São Bernardo em pré-calamidade, SIM aconselha deslocação para outros hospitais

Há médicos que em sete meses já fizeram 700 horas extraordinárias, cinco vezes mais do que é permitido legalmente. Urgências são asseguradas por clínicos com mais de 55 anos.

A situação do Hospital de São Bernardo, em Setúbal, é de pré-calamidade, com os serviços de urgência a serem assegurados por menos de metade dos clínicos que deveriam estar destacados. De acordo com o Sindicato Independente dos Médicos (SIM), a situação só não é de “absoluta calamidade” porque são os profissionais com mais de 55 anos quem, apesar de não terem essa obrigação, conseguem fazer os turnos da noite.

“O apelo que fazemos é para que o Estado não feche os olhos à situação, à realidade. É preciso olhar para o que está a acontecer no hospital de Setúbal com olhos de ver. É por isso que estamos a apelar ao INEM para que, por exemplo, em dias de maiores carências, não transporte os doentes para esse hospital onde existem médicos que fazem 80 horas de trabalho por semana e outros que, apesar de ser desaconselhável, por estar em causa o atendimento dos doentes e a própria defesa dos clínicos, fazem dois serviços de urgência por semana”, disse ao Semmais o porta-voz do SIM, Jorge Roque da Cunha.

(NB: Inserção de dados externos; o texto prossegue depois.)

(** X10.  Resolving a code touches no other code: whatever the outcome,
    the rows every other code selects are the same after as before,
    [visit_count] included. *)
Theorem resolution_leaves_other_codes (now : DateTime.t)
    (code other : string) (w : world) :
  unique_ids (rows w) ->
  other <> code ->
  Db.filter_by_short_code other (rows (snd (redirect_url now code w)))
  = Db.filter_by_short_code other (rows w).
Proof.
  intros Hids Hne.
  destruct (redirect_cases now code w)
    as [[_ E] | (url & _ & Hurl & Hc & [[_ E] | [_ E]])];
    rewrite E; simpl; [reflexivity| |]; subst code.
  - now apply delete_keeps_other_codes.
  - now apply increment_keeps_other_codes.
Qed.

(** X11.  Resolution and sweep use the same test.  For a row of a table
    that meets its key constraints, resolving its code at [now] answers
    410 exactly when [expires_at] is set and strictly before [now], and
    that is exactly when the sweep at [now] deletes the row; otherwise, a
    row expiring at [now] itself included, the resolution redirects. *)
Theorem resolution_and_sweep_agree (now : DateTime.t) (w : world)
    (r : ShortURL) :
  unique_codes (rows w) ->
  unique_ids (rows w) ->
  In r (rows w) ->
  (fst (redirect_url now (short_code r) w) = Gone
   <-> exists e, expires_at r = Some e /\ e < now) /\
  (~ In r (rows (snd (cleanup_expired_urls now w)))
   <-> exists e, expires_at r = Some e /\ e < now) /\
  (In r (rows (snd (cleanup_expired_urls now w)))
   <-> fst (redirect_url now (short_code r) w) = Redirect (original_url r)).
Proof.
  intros Hcodes Hids Hin.
  pose proof (first_of_member (rows w) r Hcodes Hin) as Hf.
  assert (Hsweep : In r (rows (snd (cleanup_expired_urls now w)))
                   <-> Db.is_expired now r = false).
  { simpl. rewrite (delete_expired now (rows w) Hids), filter_In.
    rewrite negb_true_iff. tauto. }
  rewrite <- is_expired_iff.
  destruct (Db.is_expired now r) eqn:E.
  - rewrite (redirect_expired now _ w r Hf E). simpl.
    split; [tauto|]. split.
    + split; [reflexivity|]. intros _ H. apply Hsweep in H. discriminate.
    + split; [intros H; apply Hsweep in H|]; discriminate.
  - rewrite (redirect_live now _ w r Hf E). simpl.
    split; [split; discriminate|]. split.
    + split; [|discriminate]. intros H. exfalso. apply H. now apply Hsweep.
    + split; [reflexivity|]. intros _. now apply Hsweep.
Qed.

(** X12.  After a sweep at [now], a sweep at [now] or earlier finds
    nothing to delete and changes nothing, and no resolution at [now] or
    earlier answers 410. *)
Theorem nothing_expired_after_sweep (now t : DateTime.t) (w : world) :
  unique_ids (rows w) ->
  t <= now ->
  cleanup_expired_urls t (snd (cleanup_expired_urls now w))
  = (Removed 0, snd (cleanup_expired_urls now w)) /\
  forall code,
    fst (redirect_url t code (snd (cleanup_expired_urls now w))) <> Gone.
Proof.
  intros Hids Hle. simpl. rewrite (delete_expired now (rows w) Hids).
  set (kept := filter (fun r => negb (Db.is_expired now r)) (rows w)).
  assert (Hkept : forall r, In r kept -> Db.is_expired t r = false).
  { intros r Hr. apply filter_In in Hr as [_ Hr].
    apply negb_true_iff in Hr.
    destruct (Db.is_expired t r) eqn:E; [|reflexivity].
    apply (is_expired_later t now r Hle) in E. congruence. }
  assert (Hnone : Db.filter_expired t kept = []).
  { unfold Db.filter_expired.
    destruct (filter (Db.is_expired t) kept) as [|x l] eqn:E; [reflexivity|].
    assert (Hx : In x (filter (Db.is_expired t) kept)) by (rewrite E; now left).
    apply filter_In in Hx as [Hx Hexp]. rewrite (Hkept x Hx) in Hexp.
    discriminate. }
  split.
  - unfold cleanup_expired_urls. simpl. rewrite Hnone. reflexivity.
  - intros code.
    destruct (redirect_cases t code (mkWorld kept (cursor w)))
      as [[_ E] | (url & _ & Hurl & _ & [[Hexp _] | [_ E]])].
    + rewrite E. discriminate.
    + simpl in Hurl. rewrite (Hkept url Hurl) in Hexp. discriminate.
    + rewrite E. discriminate.
Qed.

Lemma deleted_code_is_free (tbl : table) (r : ShortURL) :
  unique_codes tbl -> unique_ids tbl -> In r tbl ->
  code_taken (short_code r) (Db.delete r tbl) = false.
Proof.
  intros Hcodes Hids Hin. apply code_taken_false. intros Hc.
  apply in_map_iff in Hc as (x & Hx & Hxin).
  apply (delete_member tbl r x Hids Hin) in Hxin as [Hxin Hne].
  apply Hne. now apply (NoDup_map_eq short_code tbl).
Qed.

Lemma free_code_selects_nothing (code : string) (tbl : table) :
  code_taken code tbl = false -> Db.filter_by_short_code code tbl = [].
Proof.
  intros H. apply first_none_not_taken in H. unfold Db.first in H.
  destruct (Db.filter_by_short_code code tbl); [reflexivity | discriminate].
Qed.

Lemma filter_swap {A : Type} (p q : A -> bool) (l : list A) :
  filter p (filter q l) = filter q (filter p l).
Proof.
  induction l as [|x l IH]; simpl; [reflexivity|].
  destruct (q x) eqn:Eq, (p x) eqn:Ep; simpl;
    rewrite ?Eq, ?Ep, IH; reflexivity.
Qed.

(** X13.  The statistics page reads and does nothing else: the table is
    unchanged, no visit is counted and the expiration is not looked at.
    It shows the row the code selects, expired or not, and answers 404
    exactly when a resolution of the code would. *)
Theorem stats_only_read (now : DateTime.t) (code : string) (w : world) :
  snd (url_stats code w) = w /\
  (fst (url_stats code w) = NotFound
   <-> fst (redirect_url now code w) = NotFound) /\
  forall url,
    Db.first (Db.filter_by_short_code code (rows w)) = Some url ->
    fst (url_stats code w) = StatsPage url (short_url_of code) /\
    (Db.is_expired now url = true ->
     fst (redirect_url now code w) = Gone).
Proof.
  unfold url_stats.
  destruct (redirect_cases now code w)
    as [[Hfree E] | (url & Hf & _ & Hc & Hcase)].
  - apply first_none_not_taken in Hfree. rewrite Hfree, E. simpl.
    split; [reflexivity|]. split; [split; reflexivity|]. discriminate.
  - rewrite Hf. simpl. split; [reflexivity|]. split.
    + destruct Hcase as [[_ E] | [_ E]]; rewrite E; simpl;
        split; discriminate.
    + intros url' H; injection H as <-. rewrite Hc. split; [reflexivity|].
      intros Hexp. destruct Hcase as [[_ E] | [Hlive _]];
        [now rewrite E | congruence].
Qed.

(** X14.  The code of an expired row is in use until the row is deleted
    and free from then on.  Submitted as custom code while the expired row
    is still stored, it is refused with CodeInUse; once a resolution has
    answered 410 and deleted the row, the same submission succeeds and the
    code resolves to the new URL. *)
Theorem expired_code_can_be_claimed_again (fuel : nat)
    (now now2 now_insert : DateTime.t) (U : string) (w : world)
    (r : ShortURL) :
  unique_codes (rows w) ->
  unique_ids (rows w) ->
  In r (rows w) ->
  Db.is_expired now r = true ->
  validators_url U = true ->
  short_code r <> EmptyString ->
  slug (short_code r) = true ->
  0 <= expiration_from now2 <= DateTime.max ->
  api_create_short_url fuel now2 now_insert U (Some (short_code r)) w
  = Some (BadRequest CodeInUse, w) /\
  exists w1 w2,
    redirect_url now (short_code r) w = (Gone, w1) /\
    api_create_short_url fuel now2 now_insert U (Some (short_code r)) w1
    = Some (Created (short_url_of (short_code r)) U, w2) /\
    forall t, t <= expiration_from now2 ->
      fst (redirect_url t (short_code r) w2) = Redirect U.
Proof.
  intros Hcodes Hids Hin Hexp Hurl Hne Hslug Hrange.
  pose proof (truthy_true _ Hne) as Htruthy.
  split.
  { unfold api_create_short_url, validate_url, create_short_url_entry,
      choose_short_code.
    rewrite Hurl, Htruthy, (member_code_taken _ _ Hin). simpl.
    now destruct w. }
  pose proof (deleted_code_is_free (rows w) r Hcodes Hids Hin) as Hfree.
  set (tbl1 := Db.delete r (rows w)) in *.
  set (r2 := new_row tbl1 U (short_code r) now2 now_insert).
  exists (mkWorld tbl1 (cursor w)), (mkWorld (tbl1 ++ [r2]) (cursor w)).
  split.
  { apply redirect_expired; [|assumption]. now apply first_of_member. }
  split.
  { unfold api_create_short_url, validate_url, create_short_url_entry,
      choose_short_code. simpl rows. simpl cursor.
    rewrite Hurl, Htruthy, Hfree, Hslug. simpl.
    now rewrite (datetime_add_ok _ _ Hrange), (add_free _ _ _ _ _ Hfree). }
  intros t Ht.
  rewrite (redirect_live t (short_code r) _ r2).
  - reflexivity.
  - now apply first_after_add.
  - unfold Db.is_expired; simpl. now apply Z.ltb_ge.
Qed.

(** X15.  The HTML form and the JSON API are the same submission.  A POST
    of the form with the field [url] answers the result page exactly when
    the API answers 201, with the same short URL, and the index page with
    the error message exactly when the API answers 400 with that message;
    the table and the cursor end up the same.  A form without the field
    [url] is answered 400 and writes nothing. *)
Theorem form_and_api_agree (fuel : nat) (now now_insert : DateTime.t)
    (url : string) (custom_code : option string) (w : world) :
  index POST fuel now now_insert (mkForm (Some url) custom_code) w
  = match api_create_short_url fuel now now_insert url custom_code w with
    | None => None
    | Some (Created short_url url', w') => Some (ResultPage short_url url', w')
    | Some (BadRequest msg, w') => Some (IndexPage (Some msg), w')
    | Some (_, w') => Some (Crash, w')
    end /\
  index POST fuel now now_insert (mkForm None custom_code) w
  = Some (ErrorPage 400, w).
Proof.
  split; [|reflexivity].
  unfold index, create_short_url, api_create_short_url, validate_url. simpl.
  destruct (validators_url url); simpl; [|reflexivity].
  destruct (create_short_url_entry _ _ _ _ _ _) as [[[c|[m| |]] w1]|];
    reflexivity.
Qed.

(** X16.  A stored link lives exactly until its expiration.  After a
    successful submission at [now], a sweep at a time up to the expiration
    keeps the new row, and the code still resolves to the URL up to the
    expiration; a sweep after the expiration deletes the row, and the code
    is not found any more. *)
Theorem new_link_lives_until_expiry (fuel : nat)
    (now now_insert t : DateTime.t) (url : string)
    (custom_code : option string) (w w1 : world)
    (short_url url' : string) :
  unique_ids (rows w) ->
  api_create_short_url fuel now now_insert url custom_code w
  = Some (Created short_url url', w1) ->
  exists C,
    short_url = short_url_of C /\
    (t <= expiration_from now ->
     forall t', t' <= expiration_from now ->
       fst (redirect_url t' C (snd (cleanup_expired_urls t w1)))
       = Redirect url) /\
    (expiration_from now < t ->
     forall t',
       fst (redirect_url t' C (snd (cleanup_expired_urls t w1))) = NotFound).
Proof.
  intros Hids H. apply api_created in H as (C & -> & _ & _ & H).
  apply create_ok in H as (pos & Hc & ->).
  apply choose_ok in Hc as [Hfree _].
  exists C. split; [reflexivity|].
  set (r := new_row (rows w) url C now now_insert).
  assert (Hids1 : unique_ids (rows w ++ [r])).
  { unfold unique_ids. rewrite map_app. apply NoDup_snoc; [assumption|].
    apply next_id_fresh. }
  assert (Hsel : forall keep,
            Db.filter_by_short_code C (filter keep (rows w ++ [r]))
            = filter keep [r]).
  { intros keep. unfold Db.filter_by_short_code. rewrite filter_swap.
    f_equal. rewrite filter_app.
    fold (Db.filter_by_short_code C (rows w)).
    rewrite (free_code_selects_nothing _ _ Hfree). simpl.
    now rewrite String.eqb_refl. }
  assert (Hrows : forall t',
            rows (snd (cleanup_expired_urls t'
                         (mkWorld (rows w ++ [r]) pos)))
            = filter (fun x => negb (Db.is_expired t' x)) (rows w ++ [r])).
  { intros t'. simpl. now rewrite (delete_expired t' _ Hids1). }
  split.
  - intros Ht t' Ht'.
    assert (Hlive : forall s, s <= expiration_from now ->
                      Db.is_expired s r = false).
    { intros s Hs. unfold Db.is_expired; simpl. now apply Z.ltb_ge. }
    rewrite (redirect_live t' C _ r); [reflexivity| |now apply Hlive].
    rewrite Hrows, Hsel. simpl. now rewrite (Hlive t Ht).
  - intros Ht t'. rewrite redirect_absent; [reflexivity|].
    apply first_none_not_taken. rewrite Hrows, Hsel. simpl.
    assert (Hexp : Db.is_expired t r = true).
    { unfold Db.is_expired; simpl. now apply Z.ltb_lt. }
    now rewrite Hexp.
Qed.

End Program.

Para o mesmo responsável sindical a gravidade do que se passa atualmente no São Bernardo pode medir-se, por exemplo, com o número de médicos do serviço de obstetrícia: “Deveriam ser 23, mas só existem 12. Desses, dois estão ausentes e oito têm mais de 55 anos, o que faz com que de imediato possam pedir escusa do trabalho noturno. Não são obrigados a fazer urgência”. Jorge Roque da Cunha explica também que o problema é transversal às diversas especialidades clínicas e endereça às entidades públicas em causa, sobretudo a administração hospital, a administração regional de saúde e o ministério, as culpas pela atual situação. “A maior parte dos médicos fizeram, nos últimos sete meses, mais de 400 horas extra, quando o limite são 150. Os médicos estão, naturalmente, exaustos”.

 

Administração do CHS diz que “urgência funciona normalmente”

Face às acusações do SIM e dos seus associados, a administração do Centro Hospitalar de Setúbal (CHS) reconheceu, através de um comunicado, a dificuldade na contração de médicos. No entanto, no mesmo documento, negou que existam problemas com a gravidade atribuída no serviço de urgência.

“O Serviço de Urgência Geral está a funcionar normalmente e de forma articulada com os hospitais da península de Setúbal, apesar das dificuldades que temos tido na contratação de profissionais para constituição de escalas e não comprometendo o gozo de férias por parte dos nossos colaboradores que se acumularam em virtude da total dedicação ao surto pandémico”, refere a nota em causa.

A administração refere, por outro lado, que o número de médicos que ali trabalham tem vindo a aumentar nos últimos três anos. Assim, em 2018, estariam ali a trabalhar 393 clínicos no quadro mais 82 em regime de prestação individual. Esse número terá subido, respetivamente, para 400 e 100 profissionais em 2019. Não foram divulgados números relativos ao ano passado.

Estes números colidem, com a visão do SIM que, reportando-se à situação dos médicos a nível nacional, aponta três causas fundamentais para a crescente falta de médicos e o previsível agravamento da situação: 1.600 que se vão reformar nos próximos três anos; 50 por cento das vagas que anualmente, desde 2018, ficam por preencher em todo o país; perda de 23 por cento dos salários face ao que é pago pelos privados.